Ганель изменился. В первые дни он говорил много и возбужденно — о том, что это ошибка, что нас обязательно уберут с этой работы, что мы не шваль, предназначенная для черной работы и прочее, — теперь больше не болтает. Он сильно похудел и осунулся, в глазах у него тоска, и он все чаще говорит о смерти. Я вижу, что он очень устал, но помочь ему не в моих силах — я сам еле таскаю ноги. Третьим в нашей связке раньше был Локс, но две недели назад его заменили на новенького — молодого виссинга по имени Зерам Ратберт. Парень рослый, крепкий, жилистый, длиннорукий, весь покрытый затейливыми, прекрасно выполненными татуировками — руки от плеч до кисти обвивают ветви дикого винограда, плюща и колючки терна, на груди какие-то звезды, изображения солнца, на спине звери и птицы. Ратберт молод, может, чуть постарше меня, но волосы и заплетенная в косу борода у него совсем седые, как у глубокого старика. Свою шевелюру он убирает под грязную бандану. Я не знаю, за что его упекли сюда, на рудник, а сам он ничего не рассказывает. Парень работает очень хорошо, он в одиночку делает больше, чем мы на пару с Ганелем, и при этом всеми силами пытается показать нам, что презирает имперцев и общаться с нами не намерен. По сути, одного немого в нашем трио сменил другой. Так что работаем мы молча. Откалываем руду кирками, лопатами засыпаем в вагонетку. Обычно до завтрака удается засыпать пять вагонеток, иногда шесть. Потом раздаются удары колокола, и три тюремщика приносят большую медную флягу с капустной или луковой похлебкой и корзину с хлебом.

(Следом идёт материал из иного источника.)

(* ===== verification/AuthSpec.v ===== *)
(** * Properties of authentication

    What the use cases of [Auth.v] guarantee, for any cache, notifier, token
    library and hasher that keep their interfaces. *)
From S2P Require Import Prelude Triple PyStr PyDict Float64 Errors PyUuid Cache Config Security TokenBlocklist.
From S2P Require Import Notifications Db Auth.
Import PyStr Auth.

Module AuthSpec.

(** Run the monadic plumbing. *)
Ltac run :=
  unfold on_db, on_rand, on_cache, on_notifier, zoom, lift_res, raise, mbind, m_bind, mret, m_ret;
  simpl.

Section spec.
Context {C N R : Type} `{CacheLaws C} `{NotifierLaws N} `{EntropyLaws R} `{JwtLaws}.
(** Used by the lemmas that need a message to arrive, and by no other. *)
Context `{!ReliableNotifier N}.
Variable settings : Config.Settings.
Variable dummy : string.

Abbreviation W := (world C N R).
Implicit Types (w : W).

Lemma set_db_same w : set_db (w_db w) w = w.
Proof. by destruct w. Qed.

Lemma set_cache_same w : set_cache (w_cache w) w = w.
Proof. by destruct w. Qed.

(** ** Tokens *)

(** The token of type [t] that [w] issues for an account. *)
Definition issued (id : Z) (t : Security.TokenType) (w : W) : string :=
  jwt_encode (Security.claims (PyUuid.str_of_uuid id) t settings (w_wall w) (w_rand w))
    (Config.secret_key settings) (Config.jwt_algorithm settings).

Definition payload_of (id : Z) (t : Security.TokenType) (w : W) : list (string * json) :=
  Security.claims (PyUuid.str_of_uuid id) t settings (w_wall w) (w_rand w).

(** When it expires, in microseconds. *)
Definition expiry (t : Security.TokenType) (w : W) : Z :=
  (w_wall w / 1000000 + Security.ttl_of t settings) * 1000000.

Definition after_draw (w : W) : W := set_rand (uuid4 (w_rand w)).2 w.

Lemma create_token_issued id t w :
  Security.sane (w_wall w) settings ->
  create_token settings id t w = (Ok (issued id t w), after_draw w).
Proof.
  intros Hs. unfold create_token, on_rand, zoom.
  pose proof (Security.create_token_eq (PyUuid.str_of_uuid id) t settings (w_wall w) (w_rand w) Hs) as He.
  destruct t; simpl in He;
    unfold Security.create_access_token, Security.create_refresh_token,
      Security.create_verify_token, Security.create_reset_token; by rewrite He.
Qed.

Lemma decode_issued id t w w' expected :
  w_wall w <= w_wall w' ->
  _decode settings (issued id t w) expected w' =
    (if w_wall w' <? expiry t w then
       if bool_decide (t = expected) then Ok (payload_of id t w)
       else Err (app_err AuthenticationError ("expected a " +:+ Security.type_name expected +:+ " token"))
     else Err (app_err AuthenticationError "token has expired"), w').
Proof.
  intros Hle. unfold _decode, issued. rewrite Security.decode_created by done.
  change (Security.claims _ _ _ _ _) with (payload_of id t w). unfold expiry.
  destruct (_ <? _); [|done]. by case_bool_decide.
Qed.

Lemma subject_of_issued id t w : 0 <= id < 2 ^ 128 -> subject_of (payload_of id t w) = Ok id.
Proof.
  intros Hid. unfold subject_of.
  change (PyDict.get (payload_of id t w) "sub"%string) with (Some (JStr (PyUuid.str_of_uuid id))).
  cbv beta iota. rewrite PyUuid.parse_str_of_uuid by exact Hid. reflexivity.
Qed.

Lemma jti_issued id t w :
  TokenBlocklist.jti_of (payload_of id t w) = Some (PyUuid.hex (uuid4 (w_rand w)).1).
Proof.
  unfold TokenBlocklist.jti_of.
  change (PyDict.get (payload_of id t w) "jti"%string)
    with (Some (JStr (PyUuid.hex (uuid4 (w_rand w)).1))). cbv iota.
  rewrite bool_decide_eq_false_2; [done|]. apply PyUuid.hex_nonempty, uuid4_law.
Qed.

(** ** Sending *)

Lemma send_spec to subject body w :
  exists n, on_notifier (notify to subject body) w = (Ok tt, set_notifier n w)
    /\ sent n = sent (w_notifier w) ++ [(to, subject, body)].
Proof.
  destruct (notify_delivers to subject body (w_notifier w)) as (n & Hn & Hs).
  exists n. split; [|done]. unfold on_notifier, zoom. by rewrite Hn.
Qed.

Lemma send_verification_spec u w :
  Security.sane (w_wall w) settings ->
  exists n, _send_verification settings u w
      = (Ok tt, set_notifier n (after_draw w))
    /\ sent n = sent (w_notifier w)
         ++ [(Db.email u, verification_subject,
              verification_body (issued (Db.u_id u) Security.verify w))].
Proof.
  intros Hs. unfold _send_verification. rewrite (m_bind_Ok _ _ _ _ _ (create_token_issued _ _ _ Hs)).
  destruct (send_spec (Db.email u) verification_subject
    (verification_body (issued (Db.u_id u) Security.verify w)) (after_draw w)) as (n & -> & Hn).
  by exists n.
Qed.

Lemma get_by_email_run e w :
  Db.ok (w_db w) ->
  exists r, on_db (Db.UserRepository.get_by_email e) w = (Ok r, w)
    /\ match r with
       | Some u => Db.users (w_db w) !! Db.u_id u = Some u /\ Db.email u = lower e
       | None => forall id u, Db.users (w_db w) !! id = Some u -> Db.email u <> lower e
       end.
Proof.
  intros Hok. destruct (Db.get_by_email_spec (w_db w) e Hok) as (r & Hr & Hs).
  exists r. split; [|done]. unfold on_db, zoom. by rewrite Hr, set_db_same.
Qed.

Lemma get_by_email_run_found e u w :
  Db.ok (w_db w) -> Db.users (w_db w) !! Db.u_id u = Some u -> Db.email u = lower e ->
  on_db (Db.UserRepository.get_by_email e) w = (Ok (Some u), w).
Proof.
  intros Hok Hu He. unfold on_db, zoom.
  rewrite <- Db.get_by_email_lower, <- He, Db.get_by_email_found by done. by rewrite set_db_same.
Qed.

Lemma get_by_id_run id w :
  on_db (Db.UserRepository.get_by_id id) w = (Ok (Db.users (w_db w) !! id), w).
Proof. unfold on_db, zoom. simpl. by rewrite set_db_same. Qed.

(** ** Revocation *)

Lemma is_revoked_run payload w :
  exists b c', is_revoked payload w = (Ok b, set_cache c' w)
    /\ (forall t k, w_mono w <= t -> cache_view c' t k = cache_view (w_cache w) t k)
    /\ (TokenBlocklist.is_revoked (w_mono w) payload (w_cache w)).1 = Ok b.
Proof.
  destruct (TokenBlocklist.is_revoked_total (w_mono w) payload (w_cache w)) as (b & c' & Hr & Hv).
  exists b, c'. unfold is_revoked, on_cache, zoom. by rewrite Hr.
Qed.

Lemma active_user_run id t w w' e :
  0 <= id < 2 ^ 128 ->
  active_user (payload_of id t w) e w' =
    (match Db.users (w_db w') !! id with
     | Some u => if Db.is_active u then Ok u else Err e
     | None => Err e
     end, w').
Proof.
  intros Hid. unfold active_user. run. rewrite subject_of_issued by exact Hid. simpl.
  rewrite set_db_same. destruct (_ !! id) as [u|]; [|done]. by destruct (Db.is_active u).
Qed.

Lemma issue_tokens_run id w :
  Security.sane (w_wall w) settings ->
  issue_tokens settings id w =
    (Ok {| access_token := issued id Security.access w;
           refresh_token := issued id Security.refresh (after_draw w);
           token_type := "bearer" |}, after_draw (after_draw w)).
Proof.
  intros Hs. unfold issue_tokens.
  rewrite (m_bind_Ok _ _ _ _ _ (create_token_issued id Security.access w Hs)).
  by rewrite (m_bind_Ok _ _ _ _ _ (create_token_issued id Security.refresh (after_draw w) Hs)).
Qed.

(** ** Passwords *)

Lemma hash_run {A} pw (k : string -> M exn W A) w :
  (on_rand (Security.hash_password pw) ≫= k) w
  = k (argon2_hash pw (w_rand w)).1 (set_rand (argon2_hash pw (w_rand w)).2 w).
Proof. unfold Security.hash_password. run. by destruct (argon2_hash pw (w_rand w)). Qed.

Lemma uuid_run {A} (k : Z -> M exn W A) w :
  (on_rand draw_uuid ≫= k) w = k (uuid4 (w_rand w)).1 (set_rand (uuid4 (w_rand w)).2 w).
Proof. unfold draw_uuid. run. by destruct (uuid4 (w_rand w)). Qed.

Lemma verify_hash pw r p :
  Security.verify_password p (argon2_hash pw r).1 = Ok (bool_decide (pw = p)).
Proof. unfold Security.verify_password. rewrite argon2_verify_law. by case_bool_decide. Qed.

(** ** Registration *)

Definition taken (e : string) (w : W) : Prop :=
  exists id u, Db.users (w_db w) !! id = Some u /\ Db.email u = lower e.

(** The account [register] makes. *)
Definition new_user (e pw : string) (name : option string) (w : W) : Db.User :=
  let (h, r) := argon2_hash pw (w_rand w) in
  {| Db.u_id := (uuid4 r).1; Db.email := lower e; Db.hashed_password := h; Db.full_name := name;
     Db.role := Db.USER; Db.is_active := true; Db.is_verified := false;
     Db.u_created_at := w_wall w |}.

(** The world in which its verification token is issued. *)
Definition registered (e pw : string) (name : option string) (w : W) : W :=
  let u := new_user e pw name w in
  set_db (Db.set_users (<[Db.u_id u := u]> (Db.users (w_db w))) (w_db w))
    (set_rand (uuid4 (argon2_hash pw (w_rand w)).2).2 w).

Lemma exists_run e w :
  (on_db (Db.UserRepository.exists_by_email e) w = (Ok true, w) /\ taken e w)
  \/ (on_db (Db.UserRepository.exists_by_email e) w = (Ok false, w) /\ ~ taken e w).
Proof.
  unfold on_db, zoom, taken.
  destruct (Db.exists_by_email_spec (w_db w) e) as [[-> Ht]|[-> Hn]]; rewrite set_db_same.
  - by left.
  - right. split; [done|]. intros (id & u & Hu & He). by apply (Hn id u Hu).
Qed.

Lemma register_taken e pw name w :
  taken e w ->
  register settings e pw name w
  = (Err (app_err ConflictError "an account with this email already exists"), w).
Proof.
  intros Ht. unfold register. destruct (exists_run e w) as [[Hex _]|[_ Hn]]; [|done].
  by m_run Hex.
Qed.

Lemma register_new e pw name w :
  Security.sane (w_wall w) settings ->
  ~ taken e w -> Db.users (w_db w) !! Db.u_id (new_user e pw name w) = None ->
  exists n,
    register settings e pw name w
    = (Ok (new_user e pw name w), set_notifier n (after_draw (registered e pw name w)))
    /\ sent n = sent (w_notifier w)
         ++ [(lower e, verification_subject,
              verification_body
                (issued (Db.u_id (new_user e pw name w)) Security.verify (registered e pw name w)))].
Proof.
  intros Hs Ht Hid. unfold register.
  destruct (exists_run e w) as [[_ ?]|[Hex _]]; [done|].
  rewrite (m_bind_Ok _ _ _ _ _ Hex), hash_run, uuid_run.
  unfold registered, new_user in *. destruct (argon2_hash pw (w_rand w)) as [h r]. simpl in *.
  set (u := {| Db.u_id := _ |}) in *.
  assert (forall i v, Db.users (w_db w) !! i = Some v -> Db.email v <> Db.email u) as Hne.
  { intros i v Hv He. apply Ht. by exists i, v. }
  destruct (Db.add_user_spec (w_db w) u) as [(Hadd & _)|(_ & Hbad)].
  2: { exfalso. destruct Hbad as [[v Hv]|(i & v & Hv & He)]; [unfold u in Hv; simpl in Hv; congruence|].
       by destruct (Hne i v Hv). }
  set (w1 := set_db (Db.set_users (<[(uuid4 r).1:=u]> (Db.users (w_db w))) (w_db w))
               (set_rand (uuid4 r).2 (set_rand r w))).
  assert (forall k : Db.User -> M exn W Db.User,
    ((fun w2 : W => on_db (Db.UserRepository.create (uuid4 r).1 (w_wall w2) e h name Db.USER) w2)
       ≫= k) (set_rand (uuid4 r).2 (set_rand r w)) = k u w1) as Hcreate.
  { intros k. unfold Db.UserRepository.create. run.
    change {| Db.u_id := (uuid4 r).1; Db.email := lower e; Db.hashed_password := h;
              Db.full_name := name; Db.role := Db.USER; Db.is_active := true;
              Db.is_verified := false; Db.u_created_at := w_wall w |} with u.
    by rewrite Hadd. }
  rewrite Hcreate.
  destruct (send_verification_spec u w1 Hs) as (n & Hsend & Hn).
  exists n. m_run Hsend. split; [done|exact Hn].
Qed.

В этот раз принесли не похлебку. Серый разваренный горох без малейших признаков мяса или жира выглядит и пахнет очень неаппетитно, а главное — успел остыть, пока его сюда тащили. Наверное, оконная замазка и та вкуснее этого месива. И я, ковырнув его ложкой, понимаю, что съесть это не смогу.
— Возьми, — говорю я и подталкиваю свою миску Ганелю.
— А ты? — Профессор смотрит на меня с недоумением.
— Я не хочу.
Ганель слишком долго думает. Ратберт, встретившись со мной глазами, забирает миску, вываливает ее содержимое в свою и начинает жадно есть гороховое пюре, сопя и чавкая. Покончив с пюре, он вылизывает ложку и, глянув на меня с совершенным равнодушием, растягивается во весь рост на куче породы, заложив ручищи за голову. Я пытаюсь жевать оставшуюся у меня краюху — хлеб кислый и воняет какими-то грязными тряпками, точно муку для него мололи вместе с дерюжными мешками, в которых она хранилась. Отпущенные на обед полчаса проносятся слишком быстро — снова бьет колокол, и мы снова начинаем рубить руду, наполняя вагонетки. В любой момент может появиться мастер рудника или старший штейгер, или еще какой-нибудь начальник: кроме того по туннелям прохаживаются вооруженные хлыстами и крепкими дубинками надсмотрщики, которые следят, чтобы каторжники работали как положено.
Я уже не раз и не два ловил себя на мысли, что работа в шахте превращает меня в зомби. Каждый день, двенадцать часов подряд, движешься как автомат, выполняешь одни и те же однообразные движения, обливаясь потом и откашливая забивающую горло красную пыль. И все реже думаешь о том, что все может измениться к лучшему…
— Фу! — Ганель отбросил кирку, схватил кувшин с водой и жадно отпил из него. Второй глоток он сделать не успел: Ратберт вырвал у него кувшин и пальцем показал на брошенную кирку. Он еще что-то буркнул на своем языке, наверняка что-то не очень лестное в адрес Ганеля.